Focus on these issues:
- Measure the size of your church—by average worship attendance. Two hundred or less, you’re a small church—it’s all right to act like one! Two hundred and one to 450 and you’re a middle-size church and need to grow your thinking, ministries, and structure. Larger than 450, you are part of the larger churches in our world.
- If you’re a church that has grown, establish a church office, with scheduled office hours and a real person on the end of the phone.
- Move to two (or more) worship services. This develops a multi-cellular view of the church. It promotes bigger-church thinking. Make them different styles, at different times, and perhaps even on different days, and the worship event changes from a “holding tank” to a “growth engine.”
- When you provide refreshments or meals, provide more than one serving line, more than one serving station.
- Expect all the church doors to be used and place greeters accordingly.

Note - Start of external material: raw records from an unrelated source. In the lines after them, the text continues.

Inductive vn_ok (own : list nat) (tb : list slot) : Process -> vn_phase -> Z -> Z -> Prop :=
| vo_start : vn_ok own tb (Running (Voinuoc V_open)) Start 0 (vn_left 0 0 20)
| vo_seek fo p : vn_file own tb fo p -> 0 <= p <= lenZ pre -> vn_ok own tb (Running (Voinuoc (V_seek fo))) Start 1 (vn_left p 0 15)
| vo_wait fo v1 v2 j : (j <= k)%nat -> vn_file own tb fo (lenZ (R j)) -> left_over (times ts j) v1 v2 -> small v1 -> small v2 ->
    vn_ok own tb (Running (Voinuoc (V_wait fo v1 v2))) (Idle j) 1 (vn_left (lenZ (R j)) j 10)
| vo_read fo v1 v2 c j ds u : (j <= k)%nat -> default [] (ts !! j) = ds ++ u -> vn_file own tb fo (lenZ (R j) + lenZ ds) ->
    left_over (times ts j) v1 v2 -> small v1 -> small v2 ->
    vn_ok own tb (Running (Voinuoc (V_read fo v1 v2 (digits_value ds) c))) (Reading j) 1 (vn_left (lenZ (R j) + lenZ ds) j 9)
| vo_pour fo v1 v2 j t : ts !! j = Some t -> vn_file own tb fo (lenZ (R j) + lenZ t + 1) -> left_over (times ts j) v1 v2 -> small v1 -> small v2 ->
    vn_ok own tb (Running (Voinuoc (if v1 =? 0 then V_write_1 fo v1 v2 (digits_value t) else V_write_2 fo v1 v2 (digits_value t))))
      (Pouring j) 1 (vn_left (lenZ (R j) + lenZ t + 1) j 9)
| vo_signal fo v1 v2 j : (j < k)%nat -> vn_file own tb fo (lenZ (R (S j))) -> left_over (times ts (S j)) v1 v2 -> small v1 -> small v2 ->
    vn_ok own tb (Running (Voinuoc (V_signal fo v1 v2))) (Marked j) 1 (vn_left (lenZ (R (S j))) j 9)
| vo_newline fo : vn_file own tb fo (lenZ (R k)) -> vn_ok own tb (Running (Voinuoc (V_newline fo))) Ending 1 8
| vo_tell fo p : vn_file own tb fo p -> vn_ok own tb (Running (Voinuoc (V_signal_main fo))) (Fin false) 1 7
| vo_close fo p : vn_file own tb fo p -> vn_ok own tb (Running (Voinuoc (V_close fo))) (Fin true) 1 6
| vo_exit : vn_ok own tb (Running (Voinuoc V_exit)) (Fin true) 1 5
| vo_exited : vn_ok own tb (Exited 0) (Fin true) 1 4.

(** A program keeps what it holds when the others move. *)
Lemma sv_ok_kept own tb own' tb' P φ n m :
  (forall j d, held own tb 1 j d -> held own' tb' 1 j d) -> sv_ok own tb P φ n m -> sv_ok own' tb' P φ n m.
Proof. unfold sv_files. intros Hk Hok. destruct Hok; econstructor; unfold sv_files in *; naive_solver. Qed.
Lemma vn_ok_kept own tb own' tb' P ψ n m :
  (forall j d, held own tb 2 j d -> held own' tb' 2 j d) -> vn_ok own tb P ψ n m -> vn_ok own' tb' P ψ n m.
Proof. unfold vn_file. intros Hk Hok. destruct Hok; econstructor; unfold vn_file in *; eauto. Qed.

(** *** The steps of [sinhvien] *)

Hypothesis Htok : Forall token ts.
Hypothesis HT : lenZ (R k) + 1 <= T.

Lemma len_R_mono a b : (a <= b)%nat -> (b <= k)%nat -> lenZ (R a) <= lenZ (R b).
Proof.
  intros Hab. induction Hab as [|b Hab IH]; intros Hb; [done|]. destruct (lookup_lt_is_Some_2 ts b) as [t Ht]; [lia|].
  rewrite (len_R_S _ _ Ht). pose proof (lenZ_nonneg t). specialize (IH ltac:(lia)). lia.
Qed.

Lemma len_R_T w : (w <= k)%nat -> 0 <= lenZ (R w) < T.
Proof. intros Hw. pose proof (len_R_mono w k Hw ltac:(lia)). pose proof (lenZ_nonneg (R w)). lia. Qed.

Lemma token_at w t : ts !! w = Some t -> token t.
Proof. intros Hw. exact (Forall_lookup_1 _ _ _ _ Htok Hw). Qed.

Lemma after_le w t : ts !! w = Some t -> 0 <= after w t <= lenZ F.
Proof.
  intros Hw. unfold after. pose proof (start_le _ _ _ Hw). pose proof (start_nonneg ts w). pose proof (lenZ_nonneg t).
  destruct (Nat.eqb_spec (S w) k); [lia|]. pose proof (lookup_lt_Some _ _ _ Hw).
  destruct (lookup_lt_is_Some_2 ts (S w)) as [u Hu]; [lia|]. pose proof (start_le _ _ _ Hu). pose proof (lenZ_nonneg u).
  rewrite (start_S _ _ _ Hw) in *. lia.
Qed.

Section SvSteps.
Context (σ : Sys) (own : list nat) (ψ : vn_phase) (s v ms : Z) (out : list Z) (i : Z).
Hypothesis Hh : halted σ = None.
Hypothesis Hvw : view σ own s v ms out.
Hypothesis HF : files σ !! sinhvien_txt = Some F.

Definition sv_goes (n m : Z) : Prop := exists σ' own' P φ s v out n' m',
  step σ i = Some (Ok σ') /\ view σ' own' s v ms out /\ moved 1 n n' σ σ' own own' i P /\
  sv_ok own' (openf σ') P φ n' m' /\ joint φ ψ s v out /\ 0 <= m' < m.

Notation at_point p := ((pcb σ).[i] = Some (Some (Running (Sinhvien p)))).

(** A call that only moves in the table of descriptors. *)
Lemma sv_goes_table p r bs tb p' own' id d φ n n' m m' :
  at_point p -> do_call σ (sinhvien_call p) = Some (Ok (r, bs, set_openf σ tb)) -> sinhvien_next p r bs = Ok (Sinhvien p') ->
  table_step own own' (openf σ) tb 1 id d -> lenZ own' + n = lenZ own + n' ->
  sv_ok own' tb (Running (Sinhvien p')) φ n' m' -> joint φ ψ s v out -> 0 <= m' < m -> sv_goes n m.
Proof.
  intros Hp Hc Hn Ht Hl Hok J Hm. destruct (moved_table σ own s v ms out 1 n i (Running (Sinhvien p')) Hvw own' n' tb id d Ht Hl) as [Vw Mv].
  do 9 eexists. conjs; [exact (step_call _ _ (Sinhvien p) _ _ _ _ Hh Hp Hc Hn)|exact Vw|exact Mv|exact Hok|exact J|apply Hm..].
Qed.

(** A call that changes nothing. *)
Lemma sv_goes_same p r bs p' φ n m m' :
  at_point p -> do_call σ (sinhvien_call p) = Some (Ok (r, bs, σ)) -> sinhvien_next p r bs = Ok (Sinhvien p') ->
  sv_ok own (openf σ) (Running (Sinhvien p')) φ n m' -> joint φ ψ s v out -> 0 <= m' < m -> sv_goes n m.
Proof.
  intros Hp Hc Hn Hok J Hm. destruct (moved_only σ own s v ms out 1 n i (Running (Sinhvien p')) Hvw) as [Vw Mv].
  do 9 eexists. conjs; [exact (step_call _ _ (Sinhvien p) _ _ _ _ Hh Hp Hc Hn)|exact Vw|exact Mv|exact Hok|exact J|apply Hm..].
Qed.

Lemma sv_open : at_point S_open_sinhvien -> lenZ own < 15 -> joint (Prep 0) ψ s v out -> sv_goes 0 (sv_left 0 0 0 30).
Proof.
  intros Hp Hl J. destruct (sys_Open_new σ own 1 sinhvien_txt 1 F (vw_table _ _ _ _ _ _ Hvw) Hl HF ltac:(by right)) as (tb & Hc & Ht).
  pose proof (len_R_T 0 ltac:(lia)). pose proof (lenZ_nonneg F). pose proof (lenZ_nonneg own).
  eapply (sv_goes_table S_open_sinhvien _ _ _ (S_open_output (lenZ own)) (own ++ [1%nat]) _ _ (Prep 0) _ 1 _ (sv_left 0 0 0 25)); [exact Hp|exact Hc| |exact Ht| | |exact J|unfold sv_left; lia].
  - cbn. by rewrite (proj2 (Z.eqb_neq _ (-1))) by lia.
  - rewrite lenZ_app. change (lenZ [1%nat]) with 1. lia.
  - constructor. apply Ht.
Qed.

Lemma sv_open_output fs :
  at_point (S_open_output fs) -> held own (openf σ) 1 fs (Opened sinhvien_txt 0 1) -> lenZ own < 15 -> joint (Prep 0) ψ s v out -> sv_goes 1 (sv_left 0 0 0 25).
Proof.
  intros Hp Hfs Hl J. destruct (sys_Open_new σ own 1 output_txt 0 out (vw_table _ _ _ _ _ _ Hvw) Hl (vw_out _ _ _ _ _ _ Hvw) ltac:(by left)) as (tb & Hc & Ht).
  pose proof (len_R_T 0 ltac:(lia)). pose proof (lenZ_nonneg F). pose proof (lenZ_nonneg own).
  eapply (sv_goes_table (S_open_output fs) _ _ _ (S_seek_first fs (lenZ own) 0) (own ++ [1%nat]) _ _ (Prep 0) _ 2 _ (sv_left 0 0 0 20)); [exact Hp|exact Hc| |exact Ht| | |exact J|unfold sv_left; lia].
  - cbn. by rewrite (proj2 (Z.eqb_neq _ (-1))) by lia.
  - rewrite lenZ_app. change (lenZ [1%nat]) with 1. lia.
  - constructor; [|pose proof (lenZ_nonneg pre); lia]. split; [|apply Ht]. apply (ts_kept _ _ _ _ _ _ _ Ht); [|exact Hfs].
    destruct Hfs as [Ho _]. apply lookupZ_Some_range in Ho. lia.
Qed.

Lemma files_apart fs fo q p : sv_files own (openf σ) fs fo q p -> fs <> fo.
Proof. intros [[_ H1] [_ H2]] ->. rewrite H1 in H2. done. Qed.

Lemma sv_first fs fo c p :
  at_point (S_seek_first fs fo c) -> sv_files own (openf σ) fs fo 0 p -> 0 <= p <= lenZ pre -> joint (Prep 0) ψ s v out -> sv_goes 2 (sv_left p 0 0 20).
Proof.
  intros Hp Hf Hr J. pose proof (files_apart _ _ _ _ Hf) as Hne. destruct Hf as [Hfs Hfo]. pose proof (len_R_T 0 ltac:(lia)) as HR. rewrite R_0 in HR. pose proof (lenZ_nonneg F).
  pose proof (sys_Read_held σ own 1 fo _ _ _ out (vw_table _ _ _ _ _ _ Hvw) Hfo (vw_out _ _ _ _ _ _ Hvw) ltac:(lia)) as Hc.
  pose proof (joint_prep0 _ _ _ _ J) as Ho. rewrite Ho in Hc. destruct (pre.[p]) as [b|] eqn:E.
  - destruct Hc as (tb & Hc & Ht). apply lookupZ_Some_range in E.
    eapply (sv_goes_table (S_seek_first fs fo c) _ _ _ (S_seek_first fs fo b) own _ _ (Prep 0) _ 2 _ (sv_left (p + 1) 0 0 20)); [exact Hp|exact Hc|reflexivity|exact Ht|lia| |exact J|unfold sv_left; lia].
    constructor; [|lia]. split; [by apply (ts_kept _ _ _ _ _ _ _ Ht)|apply Ht].
  - pose proof (jn_sv _ _ _ _ _ J) as Hk. cbn in Hk. destruct (lookup_lt_is_Some_2 ts 0) as [t Ht0]; [lia|].
    eapply (sv_goes_same (S_seek_first fs fo c) _ _ (S_read fs fo c []) (Prep 0) _ _ (sv_left p 0 0 10)); [exact Hp|exact Hc|reflexivity| |exact J|unfold sv_left; lia].
    apply (so_read own (openf σ) fs fo c 0 [] t p); [done| |rewrite R_0; lia]. by split.
Qed.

- Develop infrastructures. These include small groups of 8-12 people who meet in homes to share ministry, Bible study, prayer, and intimate fellowship.
- Organize adult Sunday school classes as Adult Bible Fellowships. Utilize the audio resource How to Design and Develop Fellowship Groups from Church Doctor Ministries.
- Share announcements and prayers in the Adult Bible Fellowships of 40-80 people. Celebrate birthdays and anniversaries. Take prayer requests. Ask people to share what God is doing in their lives. Study the Bible in this group that meets every Sunday at the church. They remain in the same group, have the same leader, but change teachers and topics.
- Add a second staff person. Can’t afford one? Add a part-time person. This can be an on-fire volunteer who could work a few hours (at first) and get paid. This is the best way to cultivate home-grown, full-time staff for the future.
- Get intentional about assimilating new members. Develop an assimilation team. Ask them to read, study, and discuss the book Your Church Has Doors: How to Open the Front and Close the Back from Church Doctor Ministries. Use the appendix of this book, which has practical ideas for assimilation and backdoor follow-up.
Teach the leaders, like Fred, Jim, Bill, and John, that the large church is not a bigger form of the smaller church. It’s a different church!
How has your church adjusted to a growing attendance/membership? We welcome your comments below.
Kent Hunter, founder of Church Doctor Ministries, is known as the Church Doctor. His most recent e-books are The Future Is Now and The J-Dog Journey, available at no cost. Contact him at (800) 626-8515, by email, Twitter, Facebook, or visit www.churchdoctor.org.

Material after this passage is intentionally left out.